→ **What you should do**: In the records that come next, find every line with "role". Return those lines.

→ **Stored items**:
(** X15. Deleting an interview leaves its skill rows in [interview_skills]
    but takes them out of every user's analysis: the rows joined after the
    delete are the rows joined before it that belong to another
    interview.  The id, if a stored interview carries it, is one that
    SQLite can hold. *)
Theorem delete_interview_hides_skills (sdb : SkillDb) (iid uid : Z) :
  (forall i, i ∈ interviews (skill_store sdb) -> interview_id i = iid ->
             fits_int64 iid = true) ->
  let after := mkSkillDb (delete_interview (skill_store sdb) iid).2
                         (interview_skills sdb) in
  joined_skills after uid =
    filter (fun s => skill_interview_id s <> iid) (joined_skills sdb uid)
  /\ (forall row, row ∈ get_skill_analysis after uid ->
        exists s, s ∈ interview_skills sdb /\ skill_name s = sk_name row
                  /\ skill_interview_id s <> iid).
Proof.
  intros Hwf after.
  assert (Hrows : interviews (delete_interview (skill_store sdb) iid).2
                  = filter (fun r => interview_id r <> iid)
                           (interviews (skill_store sdb))).
  { unfold delete_interview.
    destruct (fits_int64 iid) eqn:Hfits; [done|]. simpl.
    assert (Habs : forall r, r ∈ interviews (skill_store sdb) ->
                             interview_id r <> iid).
    { intros r Hr Hid. specialize (Hwf r Hr Hid). congruence. }
    by rewrite (proj2 (filter_id_absent _ _ Habs)). }
  assert (Hj : joined_skills after uid =
               filter (fun s => skill_interview_id s <> iid)
                      (joined_skills sdb uid)).
  { unfold after, joined_skills. cbn [skill_store interview_skills].
    rewrite Hrows. clear Hrows Hwf after.
    destruct sdb as [st skills]. cbn [skill_store interview_skills].
    induction skills as [|s skills IH]; [done|].
    cbn [mbind list_bind]. rewrite filter_app, <- IH. f_equal.
    clear IH. induction (interviews st) as [|i rows IHr]; [done|].
    rewrite (filter_cons (fun r => interview_id r <> iid)).
    destruct (decide (interview_id i <> iid)) as [Hne|Heq].
    - rewrite !filter_cons.
      destruct (decide (interview_id i = skill_interview_id s
                        /\ user_id i = uid)) as [[Hid Hu]|Hno].
      + rewrite !fmap_cons, filter_cons, decide_True by congruence.
        by rewrite IHr.
      + apply IHr.
    - rewrite IHr, filter_cons.
      destruct (decide (interview_id i = skill_interview_id s
                        /\ user_id i = uid)) as [[Hid Hu]|Hno]; [|done].
      rewrite fmap_cons, filter_cons, decide_False; [done|].
      intros Hs. apply Heq. congruence. }
  split; [exact Hj|].
  intros row Hrow.
  apply elem_of_skill_analysis in Hrow as [(s & Hs & Hname) _].
  rewrite Hj in Hs. apply list_elem_of_filter in Hs as [Hne Hs].
  apply elem_of_joined_skills in Hs as [Hs _]. eauto.
Qed.

(** A skill recorded for an interview id that belongs to no interview of a
    user, whether the id is unknown or the interview is another user's,
    does not change that user's analysis. *)
Theorem add_interview_skill_elsewhere (sdb : SkillDb) (iid uid : Z)
    (name : string) (score : Z) :
  (forall i, i ∈ interviews (skill_store sdb) -> interview_id i = iid ->
             user_id i <> uid) ->
  get_skill_analysis (add_interview_skill sdb iid name score) uid
  = get_skill_analysis sdb uid.
Proof.
  intros Hnone. unfold get_skill_analysis.
  assert (Hj : joined_skills (add_interview_skill sdb iid name score) uid
               = joined_skills sdb uid); [|by rewrite Hj].
  unfold joined_skills, add_interview_skill. simpl.
  rewrite bind_app. simpl.
  assert (Hf : filter (fun i => interview_id i = iid /\ user_id i = uid)
                      (interviews (skill_store sdb)) = []).
  { induction (interviews (skill_store sdb)) as [|i rows IH]; [done|].
    rewrite filter_cons, decide_False.
    - apply IH. intros x Hx. apply Hnone. by right.
    - intros [Hid Hu]. by apply (Hnone i); [left|..]. }
  rewrite Hf. simpl. by rewrite !app_nil_r.
Qed.

(** * Further properties of the interview form, the list and the reminders *)

Section Form.

Variables (uid : Z) (company role' date status' : string) (prep : Z)
          (notes' topics : string) (now rowid stamp : Z).

Local Abbreviation submit db interview_id :=
  (InterviewManager.submit_form db uid interview_id company role' date status'
     prep notes' topics now rowid stamp).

→ **Expected output**:
Variables (uid : Z) (company role' date status' : string) (prep : Z)
  (InterviewManager.submit_form db uid interview_id company role' date status'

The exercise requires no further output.